Sunday, December 6, 2015

Winning The Driverless Car Wars

From Bloomberg:
When it comes to the glorious new future of self-driving cars, I’m something of a bear.

Not a radical skeptic, mind you: I think self-driving cars are coming, eventually. I just think that “eventually” might be further off than people suggest. Getting to “level-four” automation -- where the car drives itself, all the time, with no human input -- is still a formidable challenge. Getting to level-three automation, where the car mostly drives itself most of the time, seems imminent. But the actual advantages of level-three automation over cruise control and early warning systems seem dubious. If people are distracted when the car needs them to take over, then level-three automation could end up being more dangerous than the older systems. And if people aren’t distracted, which is to say they are grimly staring at the road with nothing to do for hours at a stretch, then it seems worse than actually driving the car.

Nonetheless, I do think fully self-driving cars are coming; I just think they’ll be coming closer to 2030 than 2020. Even a fashionably late arrival, however, raises an interesting question: Who will own the business?

The candidates are essentially four: Uber, Tesla, traditional car companies, or traditional Silicon Valley firms such as Apple and Google. Below I’ll sketch out the main strengths and weaknesses each candidate brings. But first I want to explain why the answer is not necessarily “the company that’s leading the field right now.” And that answer starts with a question: Why does General Electric control so much of the market for Computed Tomography scanners?
Yes, I know you’re confused, so let me get to the point: GE didn’t invent the CT scanner. That honor goes to EMI laboratories.  Godfrey Hounsfield, the inventor, eventually received a Nobel prize in medicine and a knighthood. Yet the market share went to three manufacturing giants founded in the 19th century, rather than the comparative upstart.

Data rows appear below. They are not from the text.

(** Whole sectors, with a dirty window in front of them. *)
Lemma overlay v s (n : nat) k :
  win_ok v -> 0 < s -> s + Z.of_nat n <= 2 ^ 32 -> (forall t, s <= t < s + Z.of_nat n -> primary (fatfs v) t) ->
  k = u32 (winsect (fatfs v) - s) ->
  (if wflag (fatfs v) && (k <? Z.of_nat n) then mem_cpy (concat (content (dev v) <$> seqZ s (Z.of_nat n))) (k * SS) (win (fatfs v))
   else concat (content (dev v) <$> seqZ s (Z.of_nat n))) = concat (view v <$> seqZ s (Z.of_nat n)).
Proof using.
  intros Hok Hs Hend Hprim ->. assert (Hws : 0 <= winsect (fatfs v) < 2 ^ 32).
  { destruct (w_place _ Hok) as [-> |[? _]]; [lia|]. pose proof (g_base _ (w_geo _ Hok)). lia. }
  assert (Hout : forall a m, 0 <= m -> (forall t, a <= t < a + m -> t <> winsect (fatfs v) \/ wflag (fatfs v) = false /\ primary (fatfs v) t) ->
    content (dev v) <$> seqZ a m = view v <$> seqZ a m).
  { intros a m Hm Ha. apply bytes_shift. intros i Hi. unfold view. case_decide as E; [|done].
    destruct (Ha (a + i) ltac:(lia)) as [|[Hw Hp]]; [done|]. rewrite E. symmetry. apply (w_clean _ Hok); [done|].
    rewrite <- E. apply (primary_pos (fatfs v)); [apply Hok|done]. }
  destruct (wflag (fatfs v)) eqn:Hwf; cbn [andb].
  2: { f_equal. apply Hout; [lia|]. intros t Ht. right. split; [done|]. by apply Hprim. }
  destruct (decide (s <= winsect (fatfs v) < s + Z.of_nat n)) as [Hin|Hno].
  - rewrite wrap_small by (unfold fits; lia). zbool. set (i := winsect (fatfs v) - s).
    replace (Z.of_nat n) with (i + (1 + (Z.of_nat n - i - 1))) by lia. rewrite !seqZ_app by lia.
    rewrite !fmap_app, !concat_app. rewrite <- (Hout s i), <- (Hout (s + i + 1)) by (lia || (intros; left; lia)).
    replace (s + i) with (winsect (fatfs v)) by (unfold i; lia). change (seqZ (winsect (fatfs v)) 1) with [0 + winsect (fatfs v)].
    rewrite Z.add_0_l. cbn [fmap list_fmap concat]. rewrite !app_nil_r. unfold view at 1. rewrite decide_True by done.
    assert (Hlen : forall m, length (concat (content (dev v) <$> seqZ s m)) = (512 * Z.to_nat m)%nat).
    { intros m. rewrite <- (length_seqZ s m). induction (seqZ s m) as [|t ts IH]; [done|]. cbn [fmap list_fmap concat length].
      rewrite length_app, IH. destruct (content_sector (dev v) t) as [-> _]. lia. }
    unfold mem_cpy. replace (Z.to_nat (i * SS)) with (length (concat (content (dev v) <$> seqZ s i))) by (rewrite Hlen; unfold SS; lia).
    rewrite take_app_length. f_equal. f_equal. destruct (w_sector _ Hok) as [Hw _]. destruct (content_sector (dev v) (winsect (fatfs v))) as [Hcw _].
    rewrite Hw, <- Hcw, <- drop_drop, drop_app_length. by rewrite drop_app_length.
  - replace (_ <? _) with false; [f_equal; apply Hout; [lia|intros t Ht; left; lia]|]. symmetry. apply Z.ltb_ge.
    destruct (decide (s <= winsect (fatfs v))); [rewrite wrap_small by (unfold fits; lia); lia|].
    unfold wrap. rewrite <- (Z.mod_add _ 1) by lia. rewrite Z.mod_small by lia. lia.
Qed.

Why should this be the case? Actually, it’s not that rare. Innovators often see some other company reap the fruits of their invention. Sometimes that innovator is outdone by another innovator (think Henry Ford and his assembly line), but established companies also horn in on the market. They have a lot of what economists call “complementary assets” to help monetize the invention: manufacturing expertise, distribution networks, sales forces. This is one reason that biotech firms so often end up getting bought by Big Pharma: The small firm may have a great drug candidate, but the big firm has the cash and experience to take the drug through clinical trials, the manufacturing expertise to make the stuff in large amounts, and the distribution networks to put the stuff in the hands of patients.
So remember that when we ask, “Who is going to control this market?”, that is different from “Who is going to have the breakthrough that gives us a level-four self-driving car?” That company may end up owning the market, or it may end up pushed to the side as less innovative firms copy the advances, and push them out to the market using their complementary assets.

So let’s look at the complementary assets of our various candidates:

1)     The first asset Apple and Google have is enormous piles of cash. They can afford to push a blue-sky project like self-driving cars almost indefinitely, and to subsidize them for a good long while if they want to bring them to market. The second big asset they have is brand; people love their products. And the third asset they have is that both companies are, in their own way, really good at building user interfaces people like. They already have their own mapping systems well developed, and that will be crucial when it comes to moving those self-driving cars around.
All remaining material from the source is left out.